Now that I’ve returned to my office after a week long transportation nerdery (is that a word??) in Washington, DC, I thought of quickly registering a few observations I made during the week. What I call the TRB Week has three back-to-back transportation events that happen in a week: it all began with the 3rd Transportation Camp (Jan 12) then followed by the 2013 TRB Annual Meeting (Jan 13-17) and concluded with the Transforming Transportation (Jan 17-18). As I stated earlier, these are mere observations and shared with the hope that it benefits the attendees heading to DC for future Transportation Research Board Annual Meeting and events planned around that conference.
- Transportation Camp: My TRB Week began at Transportation Camp here in DC (awesome facility support provided by co-host George Mason University’s Transportation Policy Program) and offered a glimpse of things to come. This annual unconference is one of my favorite events in the Transportation Calendar for many reasons and continues to remain on the “MUST Attend” category. As usual, I learned a lot about how much interest there is for biking among the Transportation planning community. Yes! A lot of bike-related sessions. And the organizers, esp. OpenPlans, did a fantastic job keeping the event pace along. For some odd reason, there are fewer sessions involving technology, technologists and hacks and more attendance from Transportation planners. My favorite session at this event featured a discussion on safety and security for women riders on Delhi’s Metro rail.

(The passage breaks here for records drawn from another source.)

(** What [grouped] keeps true of its accumulator and the commands it
    has seen. *)
Lemma groupStep_counts (acc : list GroupCount) (seen : list Command)
    (c : Command) :
  NoDup (group <$> acc) →
  (∀ r, r ∈ acc →
        count r = length (filter (λ d, Cmd.group d = group r) seen)) →
  (∀ g, g ∈ group <$> acc ↔ g ∈ Cmd.group <$> seen) →
  NoDup (group <$> groupStep acc c) ∧
  (∀ r, r ∈ groupStep acc c →
        count r = length (filter (λ d, Cmd.group d = group r) (seen ++ [c]))) ∧
  (∀ g, g ∈ group <$> groupStep acc c ↔ g ∈ Cmd.group <$> (seen ++ [c])) ∧
  sum_list_with count (groupStep acc c) = S (sum_list_with count acc).
Proof.
  intros Hnd Hcount Hlabels. unfold groupStep.
  destruct (list_find _ acc) as [[i r0]|] eqn:Hfind.
  - apply list_find_Some in Hfind as (Hi & Hr0 & _).
    destruct (alter_middle
                (λ item, {| group := group item; count := S (count item) |})
                acc i r0 Hi) as (A1 & A2 & Hacc & -> & _).
    subst acc. rewrite !fmap_app, !fmap_cons in *. simpl.
    split; [done |]. split; [| split].
    + intros r Hr. rewrite filter_app, length_app.
      apply elem_of_app in Hr as [Hr | Hr];
        [| apply elem_of_cons in Hr as [-> | Hr]].
      * rewrite filter_cons_False, filter_nil.
        -- simpl. rewrite Nat.add_0_r. apply Hcount.
           apply elem_of_app. by left.
        -- intros Heq. apply NoDup_app in Hnd as (_ & Hdisj & _).
           apply (Hdisj (group r)).
           ++ apply list_elem_of_fmap. by exists r.
           ++ rewrite <- Heq, <- Hr0. apply list_elem_of_here.
      * simpl. rewrite filter_cons_True by done. rewrite filter_nil. simpl.
        rewrite (Hcount r0); [lia |].
        apply elem_of_app. right. apply list_elem_of_here.
      * rewrite filter_cons_False, filter_nil.
        -- simpl. rewrite Nat.add_0_r. apply Hcount.
           apply elem_of_app. right. by apply list_elem_of_further.
        -- intros Heq. apply NoDup_app in Hnd as (_ & _ & Hnd).
           apply NoDup_cons in Hnd as [Hno _]. apply Hno.
           rewrite Hr0, Heq. apply list_elem_of_fmap. by exists r.
    + intros g.
      rewrite (elem_of_app (Cmd.group <$> seen) [Cmd.group c]).
      rewrite list_elem_of_singleton, <- Hlabels. split; [tauto |].
      intros [Hg | ->]; [done |].
      rewrite <- Hr0, elem_of_app, elem_of_cons. tauto.
    + rewrite !sum_list_with_app. simpl. lia.
  - apply list_find_None in Hfind. rewrite Forall_forall in Hfind.
    assert (Hnew : Cmd.group c ∉ group <$> acc).
    { intros Hin. apply list_elem_of_fmap in Hin as (r & Hg & Hr).
      by apply (Hfind r Hr). }
    rewrite !fmap_app. simpl. split; [| split; [| split]].
    + apply NoDup_app. repeat split; [done | | apply NoDup_singleton].
      intros g Hg Hin. apply list_elem_of_singleton in Hin. by subst g.
    + intros r Hr. rewrite filter_app, length_app.
      apply elem_of_app in Hr as [Hr | Hr].
      * rewrite filter_cons_False, filter_nil.
        -- simpl. rewrite Nat.add_0_r. by apply Hcount.
        -- intros Heq. apply Hnew. rewrite Heq.
           apply list_elem_of_fmap. by exists r.
      * apply list_elem_of_singleton in Hr as ->. simpl.
        rewrite filter_cons_True by done. rewrite filter_nil.
        rewrite filter_group_none; [done |].
        apply Forall_forall. intros d Hd Heq. apply Hnew, Hlabels.
        rewrite <- Heq. apply list_elem_of_fmap. by exists d.
    + intros g. rewrite !elem_of_app, !list_elem_of_singleton.
      by rewrite Hlabels.
    + rewrite sum_list_with_app. simpl. lia.
Qed.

- 2013 TRB Annual Meeting: Like in the years before, this conference continues to be at the center stage for many of us in the Transportation Community and its importance has only continued to grow with more and more participants and innovative programming ideas tested by the organizer (Transportation Research Board). This event offers a great chance to meet, learn and network with fellow researchers from around the world. It is also an opportunity for me to catch up with many of my friends and colleagues whom I’ve known for years when they arrive in town. Coffee breaks, lunch hour and dinner are always booked for me during this conference. A few notable nuggets from TRB this year:
- TRB smartphone app - This was an awesome addition to the slate of conference planning tools, despite having some glitches/difficulties syncing the sesssion information across the platforms (phone/tablet/PC). I’m hoping this app will be better and much more user-friendly as TRB continues to fine-tune the product in the months ahead.
- Wifi access – Internet connectivity during the conference continues to be a big pain but TRB staff noted that relief is on the way when the conference moves from the hotels (Marriott, Omni and Hilton) to the Convention Center in 2015. This also would render more opportunities to attend sessions that are currently not accessible to many of us due to the logistics involved (riding shuttle buses between hotels is a big deterrent when it comes to planning my sessions at the different hotels though it doesn’t take much time to travel between them). Thanks to my employer (Citizant, Inc) I was lucky to have had a Verizon MiFi hotspot that allowed me to stay connected to the web at 4G speeds and allowed for a seamless support for my clients throughout the conference.
- Food – Continues to remain a major sore point as all the eateries around the conference hotels, esp. Marriott, get jammed up quickly with conference goers during lunch times. The Lobby bar at Marriott continues to be a major attraction for coffee breaks and post-dinner drinks as it can be a great venue to schedule meetings.
- My first audio podcast interview – Got interviewed for an Audio Podcast by Andy Boenau, a Transportation planner who also does very interesting podcasts with experts engaged in transportation. We discussed various issues randing from social media in transportation to the evolution of driver-less cars (vehicle automation). Yet to see the final product and I’m hoping to see it available on Andy Boenau’s website soon (urbanismspeakeasy.com)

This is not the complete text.